> _Instructions for the task_: Entries follow. Give back exactly the lines starting at the one containing "Record buxn_jit_stack_cache_t := mkCache" and ending at the one containing "start size : Z).", and no other lines.

....

(* ===== verification/Jit.v ===== *)
(** * The state of the compiler of src/jit.c

    Operands, the two stack caches, the per-block compilation context
    ([buxn_jit_ctx_t]) and the JIT itself ([buxn_jit_t]) with its block map and
    queues.  Pointers to blocks and compilers are indices into the stores
    [block_store] and [compilers]; everything reached through a pointer lives
    in one store, so updates through one alias are seen through the others. *)
From S2P Require Import Prelude Lir Hamt.

(** ** Constants *)

Definition BUXN_JIT_CACHE_SIZE : nat := 4.

Definition BUXN_JIT_OP_K : Z := 0x80.
Definition BUXN_JIT_OP_R : Z := 0x40.
Definition BUXN_JIT_OP_2 : Z := 0x20.

(** Saved registers. *)
Definition BUXN_JIT_S_VM : sreg := SS 0.
Definition BUXN_JIT_S_WSP : sreg := SS 1.
Definition BUXN_JIT_S_RSP : sreg := SS 2.

(** Scratch registers: three fixed ones and [BUXN_JIT_R_OP_0 .. _5]. *)
Definition BUXN_JIT_R_MEM_BASE : sreg := SR 0.
Definition BUXN_JIT_R_MEM_OFFSET : sreg := SR 1.
Definition BUXN_JIT_R_TMP : sreg := SR 2.
Definition BUXN_JIT_R_OP_MIN : nat := 3.
Definition BUXN_JIT_R_OP_MAX : nat := 8.
Definition NUM_OP_REGS : nat := BUXN_JIT_R_OP_MAX - BUXN_JIT_R_OP_MIN + 1.

Definition BUXN_JIT_MEM : arg := AMem2 BUXN_JIT_R_MEM_BASE BUXN_JIT_R_MEM_OFFSET.
Definition BUXN_JIT_MEM_OFFSET : arg := AReg BUXN_JIT_R_MEM_OFFSET.
Definition BUXN_JIT_TMP : arg := AReg BUXN_JIT_R_TMP.

Definition BUXN_JIT_SEM_CONST : Z := 1.
Definition BUXN_JIT_SEM_BOOLEAN : Z := 2.
Definition BUXN_JIT_SEM_IMM_JMP : Z := 4.

(** ** What buxn provides

    [buxn_vm_t] is declared by the buxn dependency: the offsets of its fields
    are an interface.  Offset 0 cannot be one of them (the configuration comes
    first), which [mem_base == 0] relies on; a field ends before the next. *)
Class VmLayout := {
  off_ws : Z;
  off_rs : Z;
  off_wsp : Z;
  off_rsp : Z;
  off_device : Z;
  off_memory : Z;
}.

(** The opcode names of buxn's opcode table. *)
Inductive opname :=
  | BRK | INC | POP | NIP | SWP | ROT | DUP | OVR
  | EQU | NEQ | GTH | LTH | JMP | JCN | JSR | STH
  | LDZ | STZ | LDR | STR | LDA | STA | DEI | DEO
  | ADD | SUB | MUL | DIV | AND | ORA | EOR | SFT
  | JCI | JMI | JSI | LIT.

#[export] Instance opname_eq_dec : EqDecision opname.
Proof. solve_decision. Defined.

(** [BUXN_OPCODE_DISPATCH], [BUXN_RESET_VECTOR], and the address of the
    [buxn_jit_t] the generated code passes to its callback. *)
Class BuxnVm := {
  opcode_name : Z -> opname;
  BUXN_RESET_VECTOR : Z;
  jit_ptr : Z;
}.

(** ** Values, operands, caches *)

Record buxn_jit_value_t := mkValue {
  v_semantics : Z;
  v_const_value : Z;
}.

Record buxn_jit_operand_t := mkOperand {
  semantics : Z;
  is_short : bool;
  const_value : Z;
  reg : sreg;
}.

Record buxn_jit_stack_cache_cell_t := mkCell {
  value : buxn_jit_operand_t;
  need_flush : bool;
}.

(** [cells] is the whole C array: the entries at [len] and beyond are stale,
    and a pointer into the array can still read and write them. *)
Record buxn_jit_stack_cache_t := mkCache {
  cells : list buxn_jit_stack_cache_cell_t;
  len : nat;
}.

Definition zero_operand : buxn_jit_operand_t := mkOperand 0 false 0 (SR 0).
Definition zero_cell : buxn_jit_stack_cache_cell_t := mkCell zero_operand false.
Definition zero_cache : buxn_jit_stack_cache_t :=
  mkCache (replicate BUXN_JIT_CACHE_SIZE zero_cell) 0.

Definition cell_at (k : buxn_jit_stack_cache_t) (i : nat) : buxn_jit_stack_cache_cell_t :=
  nth i (cells k) zero_cell.

(** The cells in use, bottom first. *)
Definition live (k : buxn_jit_stack_cache_t) : list buxn_jit_stack_cache_cell_t :=
  take (len k) (cells k).

(** ** Blocks, queue entries, the JIT *)

Record buxn_jit_block_t := mkBlock {
  key : Z;
  fn : Z;
  head_addr : Z;
  body_addr : Z;
  executable_offset : Z;
}.

Inductive buxn_jit_link_type_t := BUXN_JIT_LINK_TO_HEAD | BUXN_JIT_LINK_TO_BODY.

(** The [union { jump; pc; }] of an entry. *)
Inductive entry_union := UJump (j : nat) | UPc (pc : Z).

Record buxn_jit_entry_t := mkEntry {
  link_type : buxn_jit_link_type_t;
  e_block : nat;
  e_compiler : nat;
  e_union : entry_union;
}.

(** A rewritten jump site: [sljit_set_jump_addr(site, target, offset)]. *)
Record patch := mkPatch {
  p_compiler : nat;
  p_jump : nat;
  p_target : Z;
  p_offset : Z;
}.

Record buxn_jit_stats_t := mkStats {
  code_size : Z;
  num_blocks : Z;
  num_bounces : Z;
}.

(** The hook: which callbacks are set, and whether [jit_opcode], called with
    the entry address, the pc and the opcode, marks the current address. *)
Record buxn_jit_hook_t := mkHook {
  begin_block : bool;
  jit_opcode : option (Z -> Z -> Z -> bool);
  end_block : bool;
}.

(** The calls made on the hook. *)
Inductive hook_event :=
  | HBegin (entry : Z)
  | HOpcode (entry pc opcode : Z) (mark : option nat)
  | HEnd (entry start size : Z).

Record buxn_jit_t := mkJit {
  vm_memory : Z -> Z;
  hook : option buxn_jit_hook_t;
  stats : buxn_jit_stats_t;
  blocks_root : hamt nat;
  blocks_first : list nat;
  compile_queue : list buxn_jit_entry_t;
  link_queue : list buxn_jit_entry_t;
  cleanup_queue : list buxn_jit_entry_t;
  entry_pool : list buxn_jit_entry_t;
  block_store : list buxn_jit_block_t;
  compilers : list (option compiler);
  patches : list patch;
  hook_log : list hook_event;
}.

Definition eta_jit (s : buxn_jit_t) : buxn_jit_t :=
  mkJit (vm_memory s) (hook s) (stats s) (blocks_root s) (blocks_first s)
    (compile_queue s) (link_queue s) (cleanup_queue s) (entry_pool s)
    (block_store s) (compilers s) (patches s) (hook_log s).

Definition set_stats f s : buxn_jit_t := ltac:(record_set eta_jit stats f s).
Definition set_blocks_root f s : buxn_jit_t := ltac:(record_set eta_jit blocks_root f s).
Definition set_blocks_first f s : buxn_jit_t := ltac:(record_set eta_jit blocks_first f s).
Definition set_compile_queue f s : buxn_jit_t := ltac:(record_set eta_jit compile_queue f s).
Definition set_link_queue f s : buxn_jit_t := ltac:(record_set eta_jit link_queue f s).
Definition set_cleanup_queue f s : buxn_jit_t := ltac:(record_set eta_jit cleanup_queue f s).
Definition set_entry_pool f s : buxn_jit_t := ltac:(record_set eta_jit entry_pool f s).
Definition set_block_store f s : buxn_jit_t := ltac:(record_set eta_jit block_store f s).
Definition set_compilers f s : buxn_jit_t := ltac:(record_set eta_jit compilers f s).
Definition set_patches f s : buxn_jit_t := ltac:(record_set eta_jit patches f s).
Definition set_hook_log f s : buxn_jit_t := ltac:(record_set eta_jit hook_log f s).

(** [buxn_jit_init] *)
Definition buxn_jit_init (vm_mem : Z -> Z) (h : option buxn_jit_hook_t) : buxn_jit_t :=
  mkJit vm_mem h (mkStats 0 0 0) HNil [] [] [] [] [] [] [] [] [].

(** ** The compilation context *)

(** [ctx->ewsp] points to [ctx->wsp] or to the local [shadow_wsp]. *)
Inductive sp_target := PMain | PShadow.

Record buxn_jit_ctx_t := mkCtx {
  jit : buxn_jit_t;
  block : nat;
  compiler_ptr : option nat;
  comp : compiler;
  head_label : nat;
  body_label : nat;
  call_fallback : nat;
  entry_pc : Z;
  pc : Z;
  current_opcode : Z;
  mem_base : Z;
  wst : list buxn_jit_value_t;
  rst : list buxn_jit_value_t;
  wsp : Z;
  rsp : Z;
  shadow_wsp : Z;
  shadow_rsp : Z;
  ewsp : sp_target;
  ersp : sp_target;
  wsp_reg : sreg;
  rsp_reg : sreg;
  reg_ref_counts : list Z;
  wst_cache : buxn_jit_stack_cache_t;
  rst_cache : buxn_jit_stack_cache_t;
}.

Definition eta_ctx (c : buxn_jit_ctx_t) : buxn_jit_ctx_t :=
  mkCtx (jit c) (block c) (compiler_ptr c) (comp c) (head_label c) (body_label c)
    (call_fallback c) (entry_pc c) (pc c) (current_opcode c) (mem_base c)
    (wst c) (rst c) (wsp c) (rsp c) (shadow_wsp c) (shadow_rsp c) (ewsp c) (ersp c)
    (wsp_reg c) (rsp_reg c) (reg_ref_counts c) (wst_cache c) (rst_cache c).

Definition set_jit f c : buxn_jit_ctx_t := ltac:(record_set eta_ctx jit f c).
Definition set_compiler_ptr f c : buxn_jit_ctx_t := ltac:(record_set eta_ctx compiler_ptr f c).
Definition set_comp f c : buxn_jit_ctx_t := ltac:(record_set eta_ctx comp f c).
Definition set_head_label f c : buxn_jit_ctx_t := ltac:(record_set eta_ctx head_label f c).
Definition set_body_label f c : buxn_jit_ctx_t := ltac:(record_set eta_ctx body_label f c).
Definition set_call_fallback f c : buxn_jit_ctx_t := ltac:(record_set eta_ctx call_fallback f c).
Definition set_pc f c : buxn_jit_ctx_t := ltac:(record_set eta_ctx pc f c).
Definition set_current_opcode f c : buxn_jit_ctx_t := ltac:(record_set eta_ctx current_opcode f c).
Definition set_mem_base f c : buxn_jit_ctx_t := ltac:(record_set eta_ctx mem_base f c).
Definition set_wst f c : buxn_jit_ctx_t := ltac:(record_set eta_ctx wst f c).
Definition set_rst f c : buxn_jit_ctx_t := ltac:(record_set eta_ctx rst f c).
Definition set_wsp f c : buxn_jit_ctx_t := ltac:(record_set eta_ctx wsp f c).
Definition set_rsp f c : buxn_jit_ctx_t := ltac:(record_set eta_ctx rsp f c).
Definition set_shadow_wsp f c : buxn_jit_ctx_t := ltac:(record_set eta_ctx shadow_wsp f c).
Definition set_shadow_rsp f c : buxn_jit_ctx_t := ltac:(record_set eta_ctx shadow_rsp f c).
Definition set_ewsp f c : buxn_jit_ctx_t := ltac:(record_set eta_ctx ewsp f c).
Definition set_ersp f c : buxn_jit_ctx_t := ltac:(record_set eta_ctx ersp f c).
Definition set_wsp_reg f c : buxn_jit_ctx_t := ltac:(record_set eta_ctx wsp_reg f c).
Definition set_rsp_reg f c : buxn_jit_ctx_t := ltac:(record_set eta_ctx rsp_reg f c).
Definition set_reg_ref_counts f c : buxn_jit_ctx_t := ltac:(record_set eta_ctx reg_ref_counts f c).
Definition set_wst_cache f c : buxn_jit_ctx_t := ltac:(record_set eta_ctx wst_cache f c).
Definition set_rst_cache f c : buxn_jit_ctx_t := ltac:(record_set eta_ctx rst_cache f c).

(** A [buxn_jit_stack_cache_t*] is one of the two caches of the context; the
    source recovers which one by [cache == &ctx->rst_cache]. *)
Definition get_cache (flag_r : bool) (c : buxn_jit_ctx_t) : buxn_jit_stack_cache_t :=
  if flag_r then rst_cache c else wst_cache c.
Definition set_cache (flag_r : bool) (f : buxn_jit_stack_cache_t -> buxn_jit_stack_cache_t)
    (c : buxn_jit_ctx_t) : buxn_jit_ctx_t :=
  if flag_r then set_rst_cache f c else set_wst_cache f c.

Abbreviation J := (M buxn_jit_ctx_t).

(** ** The queues *)

Definition buxn_jit_dequeue (queue : list buxn_jit_entry_t) :
    option buxn_jit_entry_t * list buxn_jit_entry_t :=
  match queue with
  | [] => (None, [])
  | entry :: next => (Some entry, next)
  end.

Definition buxn_jit_enqueue (entry : buxn_jit_entry_t) (queue : list buxn_jit_entry_t) :
    list buxn_jit_entry_t := entry :: queue.

(** Freshly allocated memory; every field that is read is written first. *)
Definition fresh_entry : buxn_jit_entry_t := mkEntry BUXN_JIT_LINK_TO_HEAD 0 0 (UPc 0).

Definition buxn_jit_alloc_entry (s : buxn_jit_t) : buxn_jit_entry_t * buxn_jit_t :=
  match buxn_jit_dequeue (entry_pool s) with
  | (Some entry, pool) => (entry, set_entry_pool (fun _ => pool) s)
  | (None, _) => (fresh_entry, s)
  end.

Definition buxn_jit_queue_block (s : buxn_jit_t) (pc : Z) : nat * buxn_jit_t :=
  match blocks_get (blocks_root s) pc with
  | Some block => (block, s)
  | None =>
      let block := length (block_store s) in
      let s := set_block_store (fun l => l ++ [mkBlock pc 0 0 0 0]) s in
      let s := set_blocks_root (fun t => blocks_add t pc block) s in
      let s := set_blocks_first (fun l => block :: l) s in
      let s := set_stats (fun t => mkStats (code_size t) (num_blocks t + 1) (num_bounces t)) s in
      let compiler := length (compilers s) in
      let s := set_compilers (fun l => l ++ [Some sljit_create_compiler]) s in
      let '(compile_entry, s) := buxn_jit_alloc_entry s in
      let s := set_compile_queue
        (buxn_jit_enqueue (mkEntry (link_type compile_entry) block compiler (UPc pc))) s in
      let '(cleanup_entry, s) := buxn_jit_alloc_entry s in
      let s := set_cleanup_queue
        (buxn_jit_enqueue (mkEntry (link_type cleanup_entry) (e_block cleanup_entry)
                             compiler (e_union cleanup_entry))) s in
      (block, s)
  end.

(** Run an operation on [ctx->jit]. *)
Definition on_jit {A} (f : buxn_jit_t -> A * buxn_jit_t) : J A :=
  fun c => let '(a, s) := f (jit c) in Ok (a, set_jit (fun _ => s) c).

(** ** Emission: the [sljit_emit_*] calls on [ctx->compiler] *)

Definition with_compiler {A} (f : compiler -> A * compiler) : J A :=
  fun c =>
    match compiler_ptr c with
    | Some _ => let '(a, k) := f (comp c) in Ok (a, set_comp (fun _ => k) c)
    | None => AssertFailed "NULL compiler"
    end.

Definition emit_lir (i : lir) : J unit := with_compiler (fun k => (tt, emit i k)).
Definition sljit_emit_op1 (o : op1) (dst src : arg) : J unit := emit_lir (LOp1 o dst src).
Definition sljit_emit_op2 (o : op2) (dst s1 s2 : arg) : J unit := emit_lir (LOp2 o dst s1 s2).
Definition sljit_emit_return (o : op1) (src : arg) : J unit := emit_lir (LReturn o src).
Definition sljit_emit_label : J nat := with_compiler emit_label.
Definition sljit_emit_jump (rewritable : bool) (c : option cond) : J nat :=
  with_compiler (emit_jump_site (fun j => LJump j rewritable c)).
Definition sljit_emit_cmp (c : cond) (rewritable : bool) (a b : arg) : J nat :=
  with_compiler (emit_jump_site (fun j => LCmp j c rewritable a b)).
Definition sljit_emit_call (rewritable : bool) : J nat :=
  with_compiler (emit_jump_site (fun j => LCall j rewritable)).
Definition set_label (j l : nat) : J unit :=
  with_compiler (fun k => (tt, sljit_set_label j l k)).
(** [sljit_set_label(jump, sljit_emit_label(compiler))] *)
Definition set_label_here (j : nat) : J unit :=
  (l <-- sljit_emit_label ;; set_label j l)%jit.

....

> _Task output_:
Record buxn_jit_stack_cache_t := mkCache {
  cells : list buxn_jit_stack_cache_cell_t;
  len : nat;
}.

Definition zero_operand : buxn_jit_operand_t := mkOperand 0 false 0 (SR 0).
Definition zero_cell : buxn_jit_stack_cache_cell_t := mkCell zero_operand false.
Definition zero_cache : buxn_jit_stack_cache_t :=
  mkCache (replicate BUXN_JIT_CACHE_SIZE zero_cell) 0.

Definition cell_at (k : buxn_jit_stack_cache_t) (i : nat) : buxn_jit_stack_cache_cell_t :=
  nth i (cells k) zero_cell.

(** The cells in use, bottom first. *)
Definition live (k : buxn_jit_stack_cache_t) : list buxn_jit_stack_cache_cell_t :=
  take (len k) (cells k).

(** ** Blocks, queue entries, the JIT *)

Record buxn_jit_block_t := mkBlock {
  key : Z;
  fn : Z;
  head_addr : Z;
  body_addr : Z;
  executable_offset : Z;
}.

Inductive buxn_jit_link_type_t := BUXN_JIT_LINK_TO_HEAD | BUXN_JIT_LINK_TO_BODY.

(** The [union { jump; pc; }] of an entry. *)
Inductive entry_union := UJump (j : nat) | UPc (pc : Z).

Record buxn_jit_entry_t := mkEntry {
  link_type : buxn_jit_link_type_t;
  e_block : nat;
  e_compiler : nat;
  e_union : entry_union;
}.

(** A rewritten jump site: [sljit_set_jump_addr(site, target, offset)]. *)
Record patch := mkPatch {
  p_compiler : nat;
  p_jump : nat;
  p_target : Z;
  p_offset : Z;
}.

Record buxn_jit_stats_t := mkStats {
  code_size : Z;
  num_blocks : Z;
  num_bounces : Z;
}.

(** The hook: which callbacks are set, and whether [jit_opcode], called with
    the entry address, the pc and the opcode, marks the current address. *)
Record buxn_jit_hook_t := mkHook {
  begin_block : bool;
  jit_opcode : option (Z -> Z -> Z -> bool);
  end_block : bool;
}.

(** The calls made on the hook. *)
Inductive hook_event :=
  | HBegin (entry : Z)
  | HOpcode (entry pc opcode : Z) (mark : option nat)
  | HEnd (entry start size : Z).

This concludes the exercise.